Lemma webpack4_only_below_node_18_witness :
  map (@launch_bundler (list string) unit)
    (createCjsBundles sample_path_join "v16.20.2" ["index.js"] "out" tt) =
  [ViteBundler; RollupBundler; EsbuildBundler; Webpack4Bundler; Webpack5Bundler].
Proof.
  exact (f_equal (map (@launch_bundler (list string) unit))
           (webpack4_only_below_node_18 (list string) unit sample_path_join
              "v"%char 16 "20.2" ["index.js"] "out" tt ltac:(discriminate))).
Defined.

(** ** A step reads its own options only *)

(** X16. A step depends on its own options only: two option records that
    agree on the flag or option object of a step (and, when source maps are
    uploaded, on [include] and [dist]) make the step behave the same on every
    trace, whatever the other options are. Creating the release reads no
    option at all. *)
Theorem step_reads_only_its_own_options s o1 o2 ctx releaseName tr0 :
  same_options_for s o1 o2 ->
  run_step s o1 ctx releaseName tr0 = run_step s o2 ctx releaseName tr0.
Proof.
  intro Hsame.
  assert (Hrq : step_request s o1 releaseName = step_request s o2 releaseName).
  { destruct s; simpl in Hsame |- *.
    - reflexivity.
    - now rewrite Hsame.
    - destruct Hsame as [Hflag Hrest]. rewrite <- Hflag.
      destruct (options_uploadSourceMaps o1); [| reflexivity].
      destruct (Hrest eq_refl) as [-> ->]. reflexivity.
    - now rewrite Hsame.
    - now rewrite Hsame.
    - now rewrite Hsame. }
  rewrite !run_step_frame, !step_completion_table, !step_events_table.
  unfold table_row. rewrite Hrq. reflexivity.
Qed.

Lemma step_reads_only_its_own_options_witness :
  run_step Clean all_on service_up "v1" [] = run_step Clean only_clean service_up "v1" [].
Proof.
  exact (step_reads_only_its_own_options Clean all_on only_clean service_up "v1" []
           eq_refl).
Defined.

(** ** What the proxy module imports *)




Lemma TomAndJerry_step_valid (e : TomAndJerry.t) (g : Rng) (a : Z) :
  a ∈ TomAndJerry.allowed_actions ->
  exists r d e' g',
    TomAndJerry.step a (e, g) = (Ok (TomAndJerry.jerry e', r, d), (e', g')) /\
    (TomAndJerry.jerry e ∈ TomAndJerry_states ->
     TomAndJerry.jerry e' ∈ TomAndJerry_states) /\
    (d = true -> TomAndJerry.jerry e' ∈ TomAndJerry.get_terminal_states e').
Proof.
  intros Ha.
  destruct (decide (TomAndJerry.jerry e ∈ TomAndJerry.get_terminal_states e)) as [Ht|Ht].
  { rewrite TomAndJerry_step_terminal by done. eauto 10. }
  unfold TomAndJerry.step.
  rewrite bool_decide_eq_false_2 by (intros Hn; contradiction).
  unfold bind at 1. unfold on_fst at 1, get at 1. cbn [fst snd].
  rewrite bool_decide_eq_false_2 by done.
  assert (Hch : exists c,
    c ∈ (if a mod 2 =? 0 then [a; 1; 3] else [a; 0; 2]) /\
    (if a mod 2 =? 0 then on_snd (random_choice ([a] ++ [1; 3]))
     else on_snd (random_choice ([a] ++ [0; 2]))) (e, g) = (Ok c, (e, advance g))).
  { destruct (a mod 2 =? 0); unfold on_snd; cbn [fst snd app];
      [destruct (random_choice_spec [a; 1; 3] g) as (c & Hc & ->); [done|]
      |destruct (random_choice_spec [a; 0; 2] g) as (c & Hc & ->); [done|]];
      eauto. }
  destruct Hch as (c & Hc & Hrun).
  destruct (TomAndJerry_chosen a Ha c Hc) as (ddx & ddy & Hdx & Hdy).
  unfold bind at 1. rewrite Hrun.
  unfold bind at 1, lift at 1. rewrite Hdx.
  unfold bind at 1, lift at 1. rewrite Hdy.
  destruct (bool_decide (((TomAndJerry.jerry e).1 + ddx, (TomAndJerry.jerry e).2 + ddy)
                           ∉ TomAndJerry.traps)
            && TomAndJerry.in_grid ((TomAndJerry.jerry e).1 + ddx)
                                   ((TomAndJerry.jerry e).2 + ddy)) eqn:Hmove.
  - unfold bind, on_fst, put, get, ret. cbn [fst snd].
    do 4 eexists. split; [reflexivity|]. cbn [TomAndJerry.jerry].
    apply andb_true_iff in Hmove as [Htrap Hgrid].
    apply bool_decide_eq_true_1 in Htrap.
    split; [intros _; by apply TomAndJerry_cell|].
    case_bool_decide as Hr; [intros _|discriminate].
    by apply TomAndJerry_reward_nonzero in Hr.
  - unfold ret. do 4 eexists. split; [reflexivity|]. split; [done|discriminate].
Qed.
(** X8.  Using a command moves it to the front of the registration order:
    when the reload of the recency update completes and still yields the
    command, the first registration of the registry after the execution is
    the one of the executed id, whatever the callable does. *)
Theorem executed_command_registered_first (env : Env) (commandId : string) (st : State)
    (command : Command) :
  JsMap.get (customCommands st) commandId = Some command →
  (loadCustomCommands env st).1 = Normal tt →
  commandId ∈ JsMap.keys (customCommands (loadCustomCommands env st).2) →
  let st' := (executeCustomCommand env commandId st).2 in
  head (registeredId <$> customCommandDisposables st') = Some commandId
  ∧ head (recentlyUsedCommands st') = Some commandId.
Proof.
  rewrite loadCustomCommands_run. cbn [fst snd afterLoad customCommands].
  intros Hget Hload Hkey. cbv zeta.
  rewrite (executeCustomCommand_found _ _ _ _ Hget).
  cbn [snd set_log customCommandDisposables recentlyUsedCommands].
  unfold afterTouch, afterSilentReload. rewrite Hload.
  cbn [registered customCommandDisposables recentlyUsedCommands afterLoad
         set_recentlyUsedCommands].
  split; [|done].
  rewrite fmap_app, registeredId_freshDisposables.
  unfold orderedCommandIds.
  cbn [afterLoad customCommands recentlyUsedCommands set_recentlyUsedCommands].
  unfold touch, JsArray.unshift.
  pose proof (order_head _
    (if decide (JsArray.indexOf (recentlyUsedCommands st) commandId > -1)
     then JsArray.splice1 (recentlyUsedCommands st)
            (JsArray.indexOf (recentlyUsedCommands st) commandId)
     else recentlyUsedCommands st) commandId Hkey) as Hhead.
  destruct (orderCommandIds _ _); [done|]. done.
Qed.
(** * Verification of the workspace code-navigation service

    Shallow embedding of [lsp_service.py] (classes [LspService] and
    [LanguageServer]) and of [code_browser_api.py] (class
    [CodeBrowserAPI]), followed by the properties of the specification
    that were checked against it.

    Conventions of the embedding:
    - a Python [str] is a list of Unicode code points ([pystr]);
    - a Python [int] is a [Z];
    - a [dict] that is serialised or returned to the caller is a [json]
      value whose object case keeps the insertion order;
    - the sets [open_documents], [seen_locations] and
      [definition_locations] are [gset]s, the dictionary [servers] is a
      [gmap];
    - the file system, the language-server process and the Unicode
      character database are parameters of the model. *)

From Stdlib Require Import ZArith NArith List Ascii String DecimalString Sorted Lia.
From stdpp Require Import base option list gmap strings.
Import ListNotations.

Local Open Scope Z_scope.
Local Open Scope list_scope.

(** ** Python strings *)

(** One Unicode code point. *)
Abbreviation char := N (only parsing).
(** A Python [str]. *)
Abbreviation pystr := (list N) (only parsing).

(** The code points of an ASCII literal. *)
Definition py (s : string) : pystr :=
  map N_of_ascii (list_ascii_of_string s).

(** [str(n)] for an [int]: decimal digits with a leading minus sign. *)
Definition str_of_int (z : Z) : pystr :=
  py (NilZero.string_of_int (Z.to_int z)).

(** [len(s)]. *)
Definition len {A} (l : list A) : Z := Z.of_nat (length l).

Definition is_ascii (c : char) : Prop := (c < 128)%N.

(** ** JSON values and [json.dumps] *)

Module Json.

(** The values the service serialises: [None], [bool], [int], [str],
    [list] and [dict] with string keys.  No message of the service
    carries a float. *)
#[local] Unset Elimination Schemes.
Inductive json : Type :=
| JNull
| JBool (b : bool)
| JInt (z : Z)
| JStr (s : pystr)
| JList (l : list json)
| JDict (kvs : list (pystr * json)).
#[local] Set Elimination Schemes.

(** Lowercase hexadecimal digit, as in the format ['{0:04x}']. *)
Definition hex_digit (d : N) : char :=
  (if d <? 10 then 48 + d else 87 + d)%N.

Definition hex4 (n : N) : pystr :=
  [hex_digit ((n / 4096) mod 16); hex_digit ((n / 256) mod 16);
   hex_digit ((n / 16) mod 16); hex_digit (n mod 16)]%N.

(** [json.encoder.py_encode_basestring_ascii], the [replace] callback:
    the short escapes of [ESCAPE_DCT], then [\uXXXX], with a surrogate
    pair above the basic plane. *)
Definition escape_char (c : char) : pystr :=
  (if c =? 92 then py "\\"
   else if c =? 34 then [92; 34]
   else if c =? 8 then py "\b"
   else if c =? 12 then py "\f"
   else if c =? 10 then py "\n"
   else if c =? 13 then py "\r"
   else if c =? 9 then py "\t"
   else if c <? 65536 then py "\u" ++ hex4 c
   else
     let n := c - 65536 in
     let s1 := N.lor 55296 (N.land (N.shiftr n 10) 1023) in
     let s2 := N.lor 56320 (N.land n 1023) in
     py "\u" ++ hex4 s1 ++ py "\u" ++ hex4 s2)%N.

(** The pattern [ESCAPE_ASCII]: backslash (92), double quote (34) and
    everything outside the printable range from space to tilde are
    replaced. *)
Definition needs_escape (c : char) : bool :=
  ((c =? 92) || (c =? 34) || (c <? 32) || (126 <? c))%N.

Definition encode_basestring_ascii (s : pystr) : pystr :=
  [34%N] ++ flat_map (fun c => if needs_escape c then escape_char c else [c]) s
         ++ [34%N].

(** [json.dumps(obj)] with the default arguments of the call in
    [_send_message]: [ensure_ascii=True], a comma and a space between
    items, a colon and a space after a key, no indentation. *)
Fixpoint dumps (j : json) : pystr :=
  match j with
  | JNull => py "null"
  | JBool true => py "true"
  | JBool false => py "false"
  | JInt z => str_of_int z
  | JStr s => encode_basestring_ascii s
  | JList l =>
      py "[" ++
      (fix items (l : list json) : pystr :=
         match l with
         | [] => []
         | [x] => dumps x
         | x :: r => dumps x ++ py ", " ++ items r
         end) l ++ py "]"
  | JDict kvs =>
      py "{" ++
      (fix members (l : list (pystr * json)) : pystr :=
         match l with
         | [] => []
         | [(k, v)] => encode_basestring_ascii k ++ py ": " ++ dumps v
         | (k, v) :: r =>
             encode_basestring_ascii k ++ py ": " ++ dumps v ++ py ", " ++ members r
         end) kvs ++ py "}"
  end.

(** [d.get(k)] on a dictionary value. *)
Fixpoint assoc (k : pystr) (kvs : list (pystr * json)) : option json :=
  match kvs with
  | [] => None
  | (k', v) :: r => if decide (k' = k) then Some v else assoc k r
  end.

Definition get (k : string) (j : json) : option json :=
  match j with
  | JDict kvs => assoc (py k) kvs
  | _ => None
  end.


End Json.
Import Json.

(** Structural induction on [json] that reaches the values nested in
    lists and dictionaries. *)
Section JsonInduction.
Variable P : json -> Prop.
Hypothesis P_null : P JNull.
Hypothesis P_bool : forall b, P (JBool b).
Hypothesis P_int : forall z, P (JInt z).
Hypothesis P_str : forall s, P (JStr s).
Hypothesis P_list : forall l, Forall P l -> P (JList l).
Hypothesis P_dict : forall kvs, Forall (fun kv => P (snd kv)) kvs -> P (JDict kvs).

Fixpoint json_induction (j : json) : P j :=
  match j with
  | JNull => P_null
  | JBool b => P_bool b
  | JInt z => P_int z
  | JStr s => P_str s
  | JList l =>
      P_list l
        ((fix all (l : list json) : Forall P l :=
            match l with
            | [] => @List.Forall_nil _ P
            | x :: r => @List.Forall_cons _ P x r (json_induction x) (all r)
            end) l)
  | JDict kvs =>
      P_dict kvs
        ((fix all (l : list (pystr * json)) : Forall (fun kv => P (snd kv)) l :=
            match l with
            | [] => @List.Forall_nil _ _
            | kv :: r => @List.Forall_cons _ _ kv r (json_induction (snd kv)) (all r)
            end) kvs)
  end.
End JsonInduction.
(** X12: [Delete] takes an identifier that is not a map as the parameter
    [id], and nothing else: if every placeholder of the statement is
    [{id}], one statement is executed with the identifier as each argument,
    and its reply decides the result; a placeholder of another name makes
    the call fail with a missing-parameter error before any statement. *)
Theorem delete_scalar_identifier (a : PostgreSQLAdapter) (d : sqlDB)
    (op : Operation) (id : value) (w : world) :
  db a = Some d → (∀ r, id ≠ VMap r) →
  (Forall (λ n, n = "id") (placeholderNames (Statement op)) →
   Delete a op [id] w =
     Returns (verdict "delete" (onExec d (length (calls w))))
       {| heap := heap w;
          calls := calls w ++
            [ExecCall (replaceNamedParams (Statement op))
               (replicate (length (placeholderNames (Statement op))) id)] |}) ∧
  (∀ name, name ∈ placeholderNames (Statement op) → name ≠ "id" →
   ∃ missing, missing ≠ "id" ∧
     Delete a op [id] w = Returns (Some (missingParameter missing)) w).
Proof.
  intros Hdb Hid. unfold Delete. rewrite Hdb. simpl.
  unfold mbind, M_bind, bind. rewrite (idParams_scalar id w Hid).
  split.
  - intros Hnames.
    destruct (execOne_run d "delete" (Statement op) {[ "id" := id ]} w)
      as [(missing & Hin & Hnone & _)|(args & Hargs & ->)].
    { rewrite Forall_forall in Hnames. rewrite (Hnames _ Hin) in Hnone.
      by rewrite lookup_singleton_eq in Hnone. }
    unfold extractArgs in Hargs. rewrite lookupAll_singleton in Hargs by done.
    injection Hargs as <-. simpl.
    by destruct (verdict "delete" (onExec d (length (calls w)))).
  - intros name Hin Hne.
    destruct (extractArgs_missing (Statement op) {[ "id" := id ]} name Hin)
      as (missing & Hm & Hnone & Herr);
      [by rewrite lookup_singleton_ne|].
    exists missing. split.
    + intros ->. by rewrite lookup_singleton_eq in Hnone.
    + unfold execOne. by rewrite Herr.
Qed.

Lemma delete_scalar_identifier_witness :
  db Demo.adapter = Some Demo.driver ∧
  Delete Demo.adapter
    {| Statement := "DELETE FROM users WHERE id = {id}"; Properties := [];
       Generated := []; Multi := false |} [VInt 7] Demo.start
  = Returns None
      {| heap := Demo.rows;
         calls := [ExecCall "DELETE FROM users WHERE id = $1" [VInt 7]] |}.
Proof.
  split; [reflexivity|].
  destruct (delete_scalar_identifier Demo.adapter Demo.driver
    {| Statement := "DELETE FROM users WHERE id = {id}"; Properties := [];
       Generated := []; Multi := false |} (VInt 7) Demo.start)
    as [Hrun _]; [reflexivity|done|].
  etrans; [apply Hrun; vm_compute; by repeat constructor|].
  vm_compute. reflexivity.
Defined.

(** X13: an object that is not a map makes [Update] and [Insert] panic.
    Without generated columns [Insert] then has issued no statement at all,
    wherever in the batch the object stands; [Update], and [Insert] with
    generated columns, panic before the statement of that object. *)
Theorem non_map_object_panics (a : PostgreSQLAdapter) (d : sqlDB)
    (op : Operation) (pre : list value) (x : value) (rest : list value)
    (w : world) :
  db a = Some d → (∀ r, x ≠ VMap r) →
  (∃ msg, Update a op (x :: rest) w = Panics msg w) ∧
  (Generated op = [] →
   ∃ msg, Insert a op (pre ++ x :: rest) w = Panics msg w) ∧
  (Generated op ≠ [] →
   ∃ msg, Insert a op (x :: rest) w = Panics msg w).
Proof.
  intros Hdb Hx. split_and!.
  - unfold Update. rewrite Hdb. simpl. unfold mbind, M_bind, bind.
    destruct (assertMap_scalar x w Hx) as [msg ->]. by eexists.
  - intros Hgen. unfold Insert. rewrite Hdb, Hgen.
    rewrite bool_decide_eq_false_2
      by (rewrite length_app; simpl; lia).
    rewrite bool_decide_eq_false_2 by (simpl; lia).
    unfold insertBulk, mbind, M_bind, bind.
    destruct (bulkLoop_non_map (Properties op) pre x rest [] 1 [] w Hx)
      as [msg ->].
    by eexists.
  - intros Hgen. unfold Insert. rewrite Hdb. simpl.
    rewrite bool_decide_eq_true_2
      by (destruct (Generated op); [done|simpl; lia]).
    unfold insertWithReturning. simpl. unfold mbind, M_bind, bind.
    destruct (assertMap_scalar x w Hx) as [msg ->]. by eexists.
Qed.

Lemma non_map_object_panics_witness :
  db Demo.adapter = Some Demo.driver ∧
  (∃ msg, Update Demo.adapter Demo.bulkOp [VInt 3] Demo.start
          = Panics msg Demo.start) ∧
  (Generated Demo.bulkOp = [] →
   ∃ msg, Insert Demo.adapter Demo.bulkOp
            ([VMap (MapAt 1)] ++ VInt 3 :: []) Demo.start
          = Panics msg Demo.start) ∧
  (Generated Demo.bulkOp ≠ [] →
   ∃ msg, Insert Demo.adapter Demo.bulkOp [VInt 3] Demo.start
          = Panics msg Demo.start).
Proof.
  split; [reflexivity|].
  apply (non_map_object_panics Demo.adapter Demo.driver Demo.bulkOp
           [VMap (MapAt 1)] (VInt 3) [] Demo.start); [reflexivity|done].
Defined.

(** X14: an insert with generated columns that fails at some row returns
    the driver's error wrapped; the rows before it have been inserted and
    have received their generated values, the failing row's statement is
    the last one issued, and the rows after it are not looked at. *)
Theorem returning_insert_stops_at_failure (a : PostgreSQLAdapter)
    (d : sqlDB) (op : Operation) (ls : list loc) (obj : mapref)
    (rest : list value) (err : error) (w : world) :
  db a = Some d → Generated op ≠ [] →
  (∀ i, i < length ls →
     ∃ vals, onQueryRow d (length (calls w) + i) = Row vals ∧
             length vals = length (Generated op)) →
  onQueryRow d (length (calls w) + length ls) = RowFails err →
  Insert a op ((VMap ∘ MapAt <$> ls) ++ VMap obj :: rest) w =
    Returns
      (Some (ErrorfW "postgresql: insert with returning failed: " err))
      {| heap := storeAfter d (Generated op) (length (calls w)) ls (heap w);
         calls := (calls w ++
                   returningCalls d op (length (calls w)) ls (heap w)) ++
           [QueryRowCall (returningStatement op)
              (rowValues
                 (storeAfter d (Generated op) (length (calls w)) ls (heap w))
                 obj (Properties op))] |}.
Proof.
  intros Hdb Hgen Hrows Hfail. unfold Insert. rewrite Hdb.
  rewrite bool_decide_eq_false_2 by (rewrite length_app; simpl; lia).
  rewrite bool_decide_eq_true_2
    by (destruct (Generated op); [done|simpl; lia]).
  unfold insertWithReturning. rewrite returningLoop_app.
  rewrite returningLoop_spec by done. unfold andThen.
  cbn [returningLoop assertMap]. unfold mbind, M_bind, bind.
  unfold mret, M_ret, ret, queryRowContext. simpl.
  rewrite length_app.
  destruct (returningCalls_shape d op (length (calls w)) ls (heap w))
    as [-> _].
  rewrite Hfail. by rewrite returning_query.
Qed.

Lemma returning_insert_stops_at_failure_witness :
  Insert
    {| db := Some {| onQuery := onQuery Demo.driver;
                     onExec := onExec Demo.driver;
                     onQueryRow := λ n,
                       if bool_decide (n = 1)
                       then RowFails (DriverError "duplicate key")
                       else Row [VInt (100 + Z.of_nat n)] |};
       dsn := ""; maxConn := 10; maxIdle := 5; connMaxAge := 3600 |}
    Demo.returningOp
    ((VMap ∘ MapAt <$> [1]) ++ VMap (MapAt 2) :: [VInt 0]) Demo.start
  = Returns
      (Some (ErrorfW "postgresql: insert with returning failed: "
               (DriverError "duplicate key")))
      {| heap := <[1 := <["ID" := VInt 100]> Demo.ann]> Demo.rows;
         calls := [
           QueryRowCall
             "INSERT INTO users (name, email) VALUES ($1, $2) RETURNING id"
             [VString "Ann"; VString "ann@x"];
           QueryRowCall
             "INSERT INTO users (name, email) VALUES ($1, $2) RETURNING id"
             [VString "Bob"; VString "bob@x"]] |}.
Proof.
  etrans; [eapply (returning_insert_stops_at_failure _ _ Demo.returningOp
    [1] (MapAt 2) [VInt 0] (DriverError "duplicate key") Demo.start);
    [reflexivity|discriminate| |reflexivity]|].
  - intros i Hi. simpl in Hi. assert (i = 0) as -> by lia. by eexists.
  - vm_compute. reflexivity.
Defined.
#####
**Instructions for the task**
When the line with "rewrite Hfail. by rewrite returning_query." is reached in the data above, begin copying, and stop after the line with "[1] (MapAt 2)"; copy each line exactly, both ends included.

**Expected output**
  rewrite Hfail. by rewrite returning_query.
Qed.

Lemma returning_insert_stops_at_failure_witness :
  Insert
    {| db := Some {| onQuery := onQuery Demo.driver;
                     onExec := onExec Demo.driver;
                     onQueryRow := λ n,
                       if bool_decide (n = 1)
                       then RowFails (DriverError "duplicate key")
                       else Row [VInt (100 + Z.of_nat n)] |};
       dsn := ""; maxConn := 10; maxIdle := 5; connMaxAge := 3600 |}
    Demo.returningOp
    ((VMap ∘ MapAt <$> [1]) ++ VMap (MapAt 2) :: [VInt 0]) Demo.start
  = Returns
      (Some (ErrorfW "postgresql: insert with returning failed: "
               (DriverError "duplicate key")))
      {| heap := <[1 := <["ID" := VInt 100]> Demo.ann]> Demo.rows;
         calls := [
           QueryRowCall
             "INSERT INTO users (name, email) VALUES ($1, $2) RETURNING id"
             [VString "Ann"; VString "ann@x"];
           QueryRowCall
             "INSERT INTO users (name, email) VALUES ($1, $2) RETURNING id"
             [VString "Bob"; VString "bob@x"]] |}.
Proof.
  etrans; [eapply (returning_insert_stops_at_failure _ _ Demo.returningOp
    [1] (MapAt 2) [VInt 0] (DriverError "duplicate key") Demo.start);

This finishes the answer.